Dual Inhibitors Targeting G9a and GSK-3β: Translational Perspectives on Alzheimer’s Disease Treatment

Epigenetic dysregulation and abnormal kinase signaling are key factors in Alzheimer’s disease (AD), yet no existing treatment targets both. We introduce a dual-targeting strategy that inhibits the histone methyltransferase G9a and the serine/threonine kinase GSK-3β—two synergistic drivers of neurodegeneration—using a single CNS-penetrant small molecule. This report covers the rational design, synthesis, and preclinical testing of T2 as a new therapeutic candidate. Structure-based pharmacophore modeling and medicinal chemistry refinement led to a focused library of dual inhibitors, with T2 standing out due to its balanced potency against both targets, ability to cross the blood-brain barrier, low off-target effects, and a favorable safety profile. In the SAMP8 mouse model of late-onset AD, T2 markedly improved memory, restored social behaviors, and increased synaptic complexity.

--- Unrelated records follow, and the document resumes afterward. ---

(** [/etc/pip.conf] sets the key to true under [[DEFAULT]] only. *)
Definition world_default_only : World :=
  py312 ros3 (fun p => if bool_decide (p = Path_of "/etc/pip.conf")
                       then Parsed {[ "DEFAULT" := {[ "break-system-packages" := "true" ]} ]}
                       else NoFile).

(** ** Basic facts about the monad and the string methods *)

Lemma run_bind {A B} (c : M A) (k : A -> M B) :
  run (bind c k) =
  match run c with
  | (Ok a, t) => k a t
  | (Raise e, t) => (Raise e, t)
  end.
Proof. reflexivity. Qed.

Lemma bind_Ok {A B} (c : M A) (k : A -> M B) t a t' :
  c t = (Ok a, t') -> bind c k t = k a t'.
Proof. unfold bind. intros ->. reflexivity. Qed.

Lemma bind_Raise {A B} (c : M A) (k : A -> M B) t e t' :
  c t = (Raise e, t') -> bind c k t = (Raise e, t').
Proof. unfold bind. intros ->. reflexivity. Qed.

(** Unfolds the monad in the goal. *)
Ltac monad_unfold :=
  unfold run, bind, ret, raise, or_raise, log, try_except in *; cbn beta iota in *.

(** [split] never returns the empty list: [l[0]] cannot fail on it. *)
Lemma split_item0 (sep s : string) :
  Py.item0 (Py.split sep s) = Some (Py.split_go sep 0 s).1.
Proof. unfold Py.split. destruct (Py.split_go sep 0 s); reflexivity. Qed.

Lemma contains_true (x : string) (l : list string) :
  Py.contains x l = true <-> x ∈ l.
Proof. unfold Py.contains. apply bool_decide_eq_true. Qed.

(** The string methods on the inputs the module gives them. *)
Example split_pin : Py.split "==" "a==b===c" = ["a"; "b"; "=c"].
Proof. reflexivity. Qed.

Example split_empty : Py.split ":" EmptyString = [EmptyString].
Proof. reflexivity. Qed.

Example split_dirs : Py.split ":" "/a:/b:" = ["/a"; "/b"; EmptyString].
Proof. reflexivity. Qed.

Example strip_reference : Py.strip "foo " = "foo" /\ Py.lower "YeS" = "yes".
Proof. split; reflexivity. Qed.
(** * Digital-GetService: browser scripts

    A shallow embedding of the three client scripts
    - [static/js/main.js]        (navbar scroll watcher),
    - [static/js/register.js]    (password strength and phone origin hints),
    - [static/js/admin-chat.js]  (back-office chat widget),
    together with the properties their specification states.

    JavaScript strings are sequences of UTF-16 code units; they are modelled
    as [list N].  Regular expressions of the sources are unfolded into the
    scanning functions they denote (leftmost match, greedy quantifiers). *)

From Stdlib Require Import List ZArith NArith QArith Bool Lia Ascii Arith.
From Stdlib Require String.
Import String.StringSyntax.
Import ListNotations.
Close Scope Q_scope.

Set Implicit Arguments.

(* ================================================================== *)
(** * JavaScript strings *)
(* ================================================================== *)

Module JS.

Definition str := list N.

(** Code units of an ASCII literal. *)
Definition lit (s : String.string) : str :=
  map (fun a => N_of_ascii a) (String.list_ascii_of_string s).

Arguments lit s%_string_scope.

Fixpoint str_eqb (a b : str) : bool :=
  match a, b with
  | [], [] => true
  | x :: a', y :: b' => N.eqb x y && str_eqb a' b'
  | _, _ => false
  end.

(** [c] lies in the code unit range [lo..hi]. *)
Definition in_range (lo hi c : N) : bool := (N.leb lo c && N.leb c hi)%bool.

Definition is_upper (c : N) : bool := in_range 65 90 c.    (* [A-Z] *)
Definition is_lower (c : N) : bool := in_range 97 122 c.   (* [a-z] *)
Definition is_digit (c : N) : bool := in_range 48 57 c.    (* [0-9], \d *)
Definition is_alnum (c : N) : bool := (is_upper c || is_lower c || is_digit c)%bool.

(** Line terminators: LF, CR, U+2028, U+2029 (what [.] does not match). *)
Definition is_line_terminator (c : N) : bool :=
  (N.eqb c 10 || N.eqb c 13 || N.eqb c 8232 || N.eqb c 8233)%bool.

(** [\s], also the set removed by [String.prototype.trim]: white space and
    line terminators. *)
Definition is_space (c : N) : bool :=
  (in_range 9 13 c || N.eqb c 32 || N.eqb c 160 || N.eqb c 5760
   || in_range 8192 8202 c || N.eqb c 8232 || N.eqb c 8233 || N.eqb c 8239
   || N.eqb c 8287 || N.eqb c 12288 || N.eqb c 65279)%bool.
(** * bin-world: large-image LOD rendering

    A shallow embedding of the tile pyramid generator (Python,
    [ImageProcessor]) and of the streaming client (TypeScript,
    [ImageRenderer], [MemoryManager], [ChunkPredictor]) described in
    [docs/image-lod- base.md] and its companion on advanced features,
    together with the properties of the design that hold, or fail, on
    that code.

    Conventions.  Python integers and the integer-valued JavaScript
    numbers are [Z].  The remaining JavaScript numbers (viewport
    coordinates, zoom, scale factors) are rationals [Q], every double
    being one.  Products and quotients of the viewport arithmetic are
    taken exactly; the logarithm of the level selection is rounded to a
    double as [Math.log2] rounds it, since the selected level depends on
    it; and the non-finite outcomes that the code can produce are made
    explicit where they arise ([jsint], the loop bounds of
    [getVisibleChunks]).
    JavaScript [Map]s and [Set]s that are only looked up, inserted into
    and deleted from are [gmap]s and [gset]s; a [Map] whose iteration
    order is observed is an association list. *)

From Stdlib Require Import ZArith QArith Qround Qpower Lia Lqa.
From stdpp Require Import base list list_numbers sorting gmap strings pretty.
From Equations Require Import Equations.

Local Open Scope Z_scope.

(** ** JavaScript numbers *)

Module JS.

(** An integer-valued JavaScript number, [NaN], or [+Infinity]. *)
Inductive jsint : Type :=
| JNaN
| JInf
| JInt (z : Z).

Definition Math_floor (q : Q) : Z := Qfloor q.
Definition Math_ceil (q : Q) : Z := Qceiling q.

(** The real number [floor(-log2 z)] for [z > 0]: for [z = p/q <= 1] it
    is [floor (log2 (q/p))], otherwise it is [- ceil (log2 (p/q))]. *)
Definition neg_log2_floor (z : Q) : Z :=
  let p := Qnum z in
  let q := Z.pos (Qden z) in
  if p <=? q then Z.log2 (q / p) else - Z.log2_up ((p + q - 1) / q).
(** * Podsync update engine: storage gateway, artifact store, progress
    tracker, feed updater and scheduler start-up, embedded from the Go
    sources and checked against the specification.

    Conventions of the embedding.
    - A Go [string] is a Rocq [string] (a sequence of 8-bit characters).
    - A Go [int]/[int64] is a [Z]; where a value supplied by a caller enters
      an arithmetic operation the two's-complement wrap-around is written
      out with [wrap64].  Counters that only count elements of a list held
      in memory are left unwrapped.
    - [time.Time] is the number of nanoseconds since the zero instant, so
      that [IsZero] is a comparison with 0.
    - A Go [error] is a value of [error]; sentinel errors are constructors,
      so that the identity tests of the source ([err == model.ErrNotFound])
      are equality tests here.
    - The Badger key-value store is a finite map from keys to typed values:
      [json.Marshal]/[json.Unmarshal] of a Go struct is the injection into
      the corresponding constructor of [Value] and its partial inverse. *)

From Stdlib Require Import ZArith String Ascii List Lia QArith Lqa.
From stdpp Require Import base option gmap strings pretty list sorting fin_maps.

Close Scope Q_scope.
Local Open Scope string_scope.
Local Open Scope list_scope.
Local Open Scope Z_scope.

(** ** Machine integers and time *)

Definition wrap64 (z : Z) : Z := (z + 2 ^ 63) mod 2 ^ 64 - 2 ^ 63.

Module time.
Definition Time := Z.
Definition IsZero (t : Time) : bool := t =? 0.
Definition Before (t u : Time) : bool := t <? u.
Definition After (t u : Time) : bool := u <? t.
End time.

(** ** Errors *)

Inductive error :=
| ErrNotFound            (* model.ErrNotFound *)
| ErrAlreadyExists       (* model.ErrAlreadyExists *)
| ErrTooManyRequests     (* ytdl.ErrTooManyRequests *)
| ErrNotExist (path : string)   (* the os error for a missing file *)
| ErrOther (msg : string)       (* errors.New, errors.Errorf, errors.Wrap *)
| ErrWrapped (msg : string) (cause : error).
    (* fmt.Errorf(msg + "%w", cause): Unwrap gives the cause *)

#[global] Instance error_eq_dec : EqDecision error.
Proof. solve_decision. Defined.

(** [err.Error()]. The messages of the sentinels declared outside the
    sources at hand are those of the Go standard library
    ([http.StatusText]) and of the model package. *)
Fixpoint Error (e : error) : string :=
  match e with
  | ErrNotFound => "not found"
  | ErrAlreadyExists => "object already exists"
  | ErrTooManyRequests => "Too Many Requests"
  | ErrNotExist path => "file does not exist: " +:+ path
  | ErrOther msg => msg
  | ErrWrapped msg cause => msg +:+ Error cause
  end.

(** [errors.Wrap(err, msg)]: a fresh error value, never identical to a
    sentinel; no caller in the sources inspects its cause. *)
Definition Wrap (e : error) (msg : string) : error :=
  ErrOther (msg +:+ ": " +:+ Error e).

(** [os.IsNotExist(err)]: it looks through the error types of package
    [os] only, not through an error built with [%w]. *)
Definition IsNotExist (e : error) : bool :=
  match e with ErrNotExist _ => true | _ => false end.

(** [errors.Is(err, os.ErrNotExist)]: it follows the chain of [Unwrap]. *)
Fixpoint IsErrNotExist (e : error) : bool :=
  match e with
  | ErrNotExist _ => true
  | ErrWrapped _ cause => IsErrNotExist cause
  | _ => false
  end.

Molecular studies showed that T2 treatment lowered tau phosphorylation, the Aβ42/40 ratio, and neurofilament light chain levels, while boosting neurotrophic factors and anti-inflammatory pathways. Multi-omics analyses indicated that T2 causes widespread transcriptional and proteomic changes, activating synaptic plasticity genes (like Arc and Nectin3 ), reducing ferroptosis and senescence-related pathways, and altering chromatin accessibility. Electrophysiological tests confirmed the restoration of AMPAR-mediated synaptic transmission. Overall, these results support dual G9a/GSK-3β inhibition as a promising disease-modifying approach for AD, with T2 emerging as a strong candidate for further therapeutic development.